Americanizing Cuba: A Brief History of a yearning


Havana, August 5.- In March 1889, a media campaign against Cuba, in the current sense of the term, took place, but it did not escalate due to the energetic, intelligent, and timely intervention of José Martí.

The Manufacturer of Philadelphia published an article full of outrage and contempt toward Cubans on March 16 of that year, and its political adversary, The Evening Post of New York, responded to the insult days later, as they fully agreed on one point: the inferiority and inability of those born on the island to govern themselves. Both texts abound in derogatory adjectives toward human beings, including “lazy”, “cowardly”, “effeminate”, and they call the Ten Years' War a “farce”, among other insults.

Both newspapers were so concerned about the "harmful influence" that Cuba could exert on the United States in the event of annexation that they declared it inadmissible, as such "inferiority" would corrupt the "superior" people of the North. Both agreed that the only possibility of union with Cuba, regardless of the territory's attractions, "[…] would be to completely americanize it, covering it with people of our own race […]." [1]

Martí’s response was immediate, written in English and published in the New York newspaper. With moderation and argumentative ability, he intended to reach the average reader, ignorant of the Cuban reality, and that his criteria reach the spheres of power.

Among the questions the Cuban must have asked himself was: what would this "Americanization" process look like? The word itself, in 1889, did not express its destructive and criminal component. A decade later, things were already being said differently.

After the war ended, when the Yankee soldiers and officers noticed that the Cubans had their own opinions, and that many realized that the United States had intervened opportunistically, waiting for the moment of greatest weakness of both contenders, began to spread the word of "ingratitude". One of the most blatant samples of these negative opinions is collected by Louis A. Pérez, Jr. in his book Cuba in the imaginary of the United States:

The Americans' reaction was at times visceral […] “The Cubans themselves were not worth a pint of good American blood spilled for their benefit”, ran the strident denunciation made by the New York Evening Post. “They [the Cubans] are obviously a bunch of wretches […] Ungrateful to the utmost degree for the condescension of the United States in coming to relieve them”. [2]

It should be noted that the quoted content was published in The Evening Post, the same newspaper, with the same editor-in-chief, Edwin L. Godkin, to whom Martí addressed his “Vindication of Cuba”; the same one, of course, who fully agreed with The Manufacturer in the offensive judgments that motivated the Cuban's response.

As the neocolonial republic began, the aggressiveness of the criteria for the “Americanization” of the island intensified.
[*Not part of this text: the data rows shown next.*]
(* ===== verification/ChartFacts.v ===== *)
(** * What the charts show ([features/dashboard/lib/charts.ts])

    The one-pass aggregation of [Charts] is grouping ([aggregate_groups]), so every bar is the sum of the items of its time and
    model; on whole numbers the sums are exact ([JsInteger]), nothing is lost between items, pie, ranking and totals, and
    rankings are ordered.  The last part shows where a chart leaves out usage that the totals count. *)

From S2P Require Import Prelude JsString JsNumber JsNumberFacts JsInteger JsMap Currency Charts.

(** ** The aggregation is grouping *)

Definition stats_step (o : option Stats) (item : QuotaDataItem) : Stats := add_stats (default no_stats o) item.

(** Everything a list of items used. *)
Definition sum_stats (l : list QuotaDataItem) : Stats := fold_left add_stats l no_stats.

(** The entry of a group: none when the group is empty. *)
Definition stats_of (l : list QuotaDataItem) : option Stats := match l with [] => None | _ => Some (sum_stats l) end.

Lemma group_fold_some l s : group_fold stats_step (Some s) l = Some (fold_left add_stats l s).
Proof. revert s. induction l as [|x l IH]; intros s; simpl; [done|]. by rewrite IH. Qed.

Lemma group_fold_stats l : group_fold stats_step None l = stats_of l.
Proof. destruct l as [|x l]; [done|]. apply group_fold_some. Qed.

Lemma mset_mset {V} (m : list (str * V)) k v w : mset (mset m k v) k w = mset m k w.
Proof. induction m as [|[k' v'] m IH]; simpl; [by case_decide|]. case_decide; simpl; case_decide; congruence. Qed.

(** A map of maps that is filled item by item holds, under each outer key, the table of the items of that key. *)
Lemma nested_fold {K V X} `{EqDecision K} (key : X → K) (step : option V → X → V) l o :
  group_fold (λ o x, tally_item key step (default [] o) x) o l =
  match l with [] => o | _ => Some (tally key step (default [] o) l) end.
Proof.
  revert o. induction l as [|x l IH]; intros o; simpl; [done|]. unfold group_fold in *. cbn [fold_left]. rewrite IH.
  destruct l; done.
Qed.

(** ** Whole numbers *)

(** The field [f] of the items holds the counts [z], whose total is a safe integer. *)
Definition whole (f : QuotaDataItem → option num) (z : QuotaDataItem → Z) (l : list QuotaDataItem) : Prop :=
  Forall (λ x, f x = Some (num_of_Z (z x)) ∧ (0 ≤ z x)%Z) l ∧ (zsum (map z l) < 2 ^ 53)%Z.

Lemma whole_nonneg f z l : whole f z l → Forall (Z.le 0) (map z l).
Proof. intros [H _]. apply Forall_map. eapply Forall_impl; [exact H|]. intros x [_ ?]. done. Qed.

Lemma whole_sublist f z l l' : whole f z l' → l `sublist_of` l' → whole f z l.
Proof.
  intros Hw Hs. pose proof (whole_nonneg _ _ _ Hw) as Hn. destruct Hw as [Hf Hz]. split.
  - rewrite Forall_forall in *. intros x Hx. apply Hf. by eapply elem_of_sublist.
  - eapply Z.le_lt_trans; [|exact Hz]. apply zsum_sublist; [done|]. by apply fmap_sublist.
Qed.

Lemma whole_group {K} `{EqDecision K} (key : QuotaDataItem → K) f z k l : whole f z l → whole f z (group key k l).
Proof. intros H. eapply whole_sublist; [exact H|]. apply bfilter_sublist. Qed.

Lemma whole_fold f z l : whole f z l → fold_left nadd (map (λ x, number_or_zero (f x)) l) pzero = num_of_Z (zsum (map z l)).
Proof.
  intros Hw. pose proof (whole_nonneg _ _ _ Hw) as Hn. destruct Hw as [Hf Hz].
  assert (E : map (λ x, number_or_zero (f x)) l = map num_of_Z (map z l)).
  { rewrite map_map. apply map_ext_in. intros x Hx. rewrite Forall_forall in Hf. apply list_elem_of_In in Hx.
    destruct (Hf x Hx) as [-> Hx0]. unfold number_or_zero. simpl. apply or_zero_int. unfold safe.
    pose proof (zsum_elem (map z l) (z x) Hn ltac:(apply elem_of_lmap; by exists x)). lia. }
  rewrite E. change pzero with (num_of_Z 0). rewrite fold_nadd_int; [done..|lia].
Qed.

Lemma whole_safe f z l : whole f z l → safe (zsum (map z l)).
Proof. intros H. pose proof (zsum_nonneg _ (whole_nonneg _ _ _ H)). destruct H as [_ ?]. unfold safe. lia. Qed.

(** The parts of a sum of items. *)
Lemma fold_stats (fs : Stats → num) (f : QuotaDataItem → option num) l s :
  (∀ s x, fs (add_stats s x) = nadd (fs s) (number_or_zero (f x))) →
  fs (fold_left add_stats l s) = fold_left nadd (map (λ x, number_or_zero (f x)) l) (fs s).
Proof. intros H. revert s. induction l as [|x l IH]; intros s; simpl; [done|]. by rewrite IH, H. Qed.

Lemma sum_count z l : whole count z l → s_count (sum_stats l) = num_of_Z (zsum (map z l)).
Proof. intros H. unfold sum_stats. rewrite (fold_stats s_count count) by done. by apply whole_fold. Qed.

Lemma sum_quota z l : whole quota z l → s_quota (sum_stats l) = num_of_Z (zsum (map z l)).
Proof. intros H. unfold sum_stats. rewrite (fold_stats s_quota quota) by done. by apply whole_fold. Qed.

Lemma sum_by_fold {A} (f : A → num) l : sum_by f l = fold_left nadd (map f l) pzero.
Proof.
  unfold sum_by. generalize pzero as s. induction l as [|x l IH]; intros s; simpl; [done|]. apply IH.
Qed.

Lemma sum_by_int {A} (f : A → num) (z : A → Z) l :
  (∀ x, x ∈ l → f x = num_of_Z (z x) ∧ (0 ≤ z x)%Z) → (zsum (map z l) < 2 ^ 53)%Z →
  sum_by f l = num_of_Z (zsum (map z l)).
Proof.
  intros Hf Hz. rewrite sum_by_fold.
  assert (E : map f l = map num_of_Z (map z l)).
  { rewrite map_map. apply map_ext_in. intros x Hx. apply list_elem_of_In in Hx. by apply Hf. }
  rewrite E. change pzero with (num_of_Z 0). apply fold_nadd_int; [done| |lia].
  apply Forall_map, Forall_forall. intros x Hx. by apply Hf.
Qed.

(** What the groups of all models add up to. *)
Lemma groups_total {K} `{EqDecision K} (key : QuotaDataItem → K) (z : QuotaDataItem → Z) ks l :
  NoDup ks → (∀ x, x ∈ l → key x ∈ ks) → zsum (map (λ k, zsum (map z (group key k l))) ks) = zsum (map z l).
Proof.
  intros Hnd Hks. pose proof (groups_permutation key l ks Hnd Hks) as H.
  rewrite <- (zsum_flat_map z (λ k, group key k l)). by rewrite H.
Qed.

(** Sorting rows by a descending count is sorting their subjects by the integers. *)
Lemma sort_by_count {A B} (row : A → B) (f : B → num) (c : A → Z) l :
  (∀ a, f (row a) = num_of_Z (c a) ∧ 0 ≤ c a < 2 ^ 53)%Z →
  array_sort (descending f) (map row l) = map row (array_sort (λ a b, c b - c a)%Z l).
Proof.
  intros H. rewrite <- (array_sort_map row). f_equal. apply (array_sort_agree (λ _ _, True)).
  - intros a b _. unfold descending. destruct (H a) as [-> Ha], (H b) as [-> Hb]. rewrite sign_of_difference by done. lia.
  - induction l; constructor; [done|]. by apply Forall_forall.
Qed.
Let's return to Pérez's book, which illustrates this exemplarily:

It was very unfortunate that such a desirable place was populated by such undesirable people […] From time to time, they had genocidal fantasies to solve the Cuban people’s problem, like the one suggested by Albert Memmi, which was the logical conclusion of the imperial imagination: “imagine the colony without the colonized”. “Cuba would be desirable,” commented Nevada Senator Francis Newsland, “if for half an hour it could be sunk in the sea and then emerge when all its inhabitants had perished”. South Dakota Senator Richard Pettigrew offered a similar solution. “The island will have no value to us,” he grumbled, “unless it is sunk with its entire population”. [3]

Several notable newspapers, including The Chicago Tribune, repeatedly published similar assessments. And the wave of negative opinions even reached President Theodore Roosevelt, who during the 1906 insurrection wrote:

“I am so angry with that infernal little Cuban republic […] that I would like to wipe its people off the face of the earth”. [4]

The similarity between the circumstances of the late 19th and early 20th centuries and what is happening today in this turbulent 21st century is undeniable. The same tariff war, the same appetite for annexation from the empire and its national lackeys, the extreme intensification of racism that has reached its fascist variant, were the common denominators of that era and they are the same in ours.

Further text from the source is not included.